Ahead of the election, outgoing mayor Swift ordered for the city to enforce state statutes that mandated all of the city's bars be closed on Election Day.

The second-place finish by Municipal Voters League reformer John Maynard Harlan evidenced the strength of the independent pro-reform vote in Chicago.

===Results===
Harrison won the election with a large margin-of-victory and an outright majority of votes.

The election marked the first for Chicago mayor since 1887 in which the runner-up was not the nominee of a major party. It was the first instance that this had been the case for the result of an election in which two major parties had put forth nominees since 1847. At the time, Sears' 20.08% vote share was the lowest that any Republican nominee had ever received for mayor of Chicago (beating the party's previous 28.83% low of the 1891 election).
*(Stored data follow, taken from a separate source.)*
(** What the loop of [on_shutdown()] has done after the clients [visited]:
    closed their connections in order, and set the flag of every client
    whose connection's close ran the handler. *)
Lemma close_all_spec (discards : nat → bool) (visited : list Client) s :
  let s' := foldl (λ s c, close_now discards (handle (tcp_client c)) s) s visited in
  clients_ s'
  = (λ c, if decide (handle (tcp_client c) ∈ handles visited)
          then (if discards (handle (tcp_client c)) then on_disconnect c else c)
          else c) <$> clients_ s
  ∧ trace s' = trace s ++ ((λ c, TcpClose (handle (tcp_client c)) true) <$> visited)
  ∧ recv_buf_ s' = recv_buf_ s ∧ stream_ s' = stream_ s ∧ framer s' = framer s.
Proof.
  revert s. induction visited as [|c0 visited IH]; intros s; simpl.
  { repeat split; [|by rewrite app_nil_r].
    rewrite <- (list_fmap_id (clients_ s)) at 1. apply list_fmap_ext.
    intros i c _. by simpl. }
  set (h0 := handle (tcp_client c0)).
  destruct (IH (close_now discards h0 s)) as (Hc & Ht & Hb & Hs & Hf).
  rewrite Hc, Ht, Hb, Hs, Hf. unfold close_now.
  destruct (discards h0) eqn:Hd; simpl; (split; [|by rewrite <- app_assoc]).
  - rewrite <- list_fmap_compose. apply list_fmap_ext. intros i c _. simpl.
    unfold owns. destruct (decide (handle (tcp_client c) = h0)) as [Heq|Hne]; simpl.
    + rewrite Heq, Hd. rewrite (decide_True (P := h0 ∈ h0 :: _)) by left.
      by destruct (decide (h0 ∈ handles visited)).
    + destruct (decide (handle (tcp_client c) ∈ handles visited)) as [Hin|Hnin].
      * by rewrite decide_True by by right.
      * rewrite decide_False; [done |]. by intros [?|?]%elem_of_cons.
  - apply list_fmap_ext. intros i c _. simpl.
    destruct (decide (handle (tcp_client c) = h0)) as [Heq|Hne].
    + rewrite Heq, Hd. rewrite (decide_True (P := h0 ∈ h0 :: _)) by left.
      by destruct (decide (h0 ∈ handles visited)).
    + destruct (decide (handle (tcp_client c) ∈ handles visited)) as [Hin|Hnin].
      * by rewrite decide_True by by right.
      * rewrite decide_False; [done |]. by intros [?|?]%elem_of_cons.
Qed.

(** [on_shutdown()] as a whole: every connection is closed, in registry
    order; a client keeps its connection and identifier, and its flag is
    set if the close of its connection ran the handler. *)
Lemma on_shutdown_spec (discards : nat → bool) s :
  clients_ (on_shutdown discards s)
  = (λ c, if discards (handle (tcp_client c)) then on_disconnect c else c)
      <$> clients_ s
  ∧ trace (on_shutdown discards s)
    = trace s ++ ((λ c, TcpClose (handle (tcp_client c)) true) <$> clients_ s)
  ∧ recv_buf_ (on_shutdown discards s) = recv_buf_ s
  ∧ stream_ (on_shutdown discards s) = stream_ s
  ∧ framer (on_shutdown discards s) = framer s.
Proof.
  destruct (close_all_spec discards (clients_ s) s) as (Hc & Hrest).
  split; [|exact Hrest]. unfold on_shutdown. rewrite Hc.
  apply list_fmap_ext. intros i c Hi. simpl.
  rewrite decide_True; [done |].
  unfold handles. apply list_elem_of_fmap. exists c.
  split; [done | by eapply list_elem_of_lookup_2].
Qed.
No Chicago mayoral nominee of the Republican Party would not see a worse vote share until 1935.

1897 Chicago mayoral election
| Party |  | Candidate | Votes | % |
|---|---|---|---|---|
|  | Democratic | Carter Harrison IV | 148,850 | 50.23 |
|  | Independent Republican | John Maynard Harlan | 69,730 | 23.53 |
|  | Republican | Nathaniel C. Sears | 59,513 | 20.08 |
|  | Independent Democrat | Washington Hesing | 15,427 | 5.21 |
|  | Socialist Labor | John Glambeck | 1,230 | 0.42 |
|  | Prohibition | H. L. Parmelee | 910 | 0.31 |
|  | Independent | J. Irving Pearce, Jr. | 561 | 0.19 |
|  | Independent Democrat | Frank Howard Collier | 110 | 0.04 |
| Turnout |  |  | 296,331 |  |

Harrison received 82.91% of the Polish-American vote.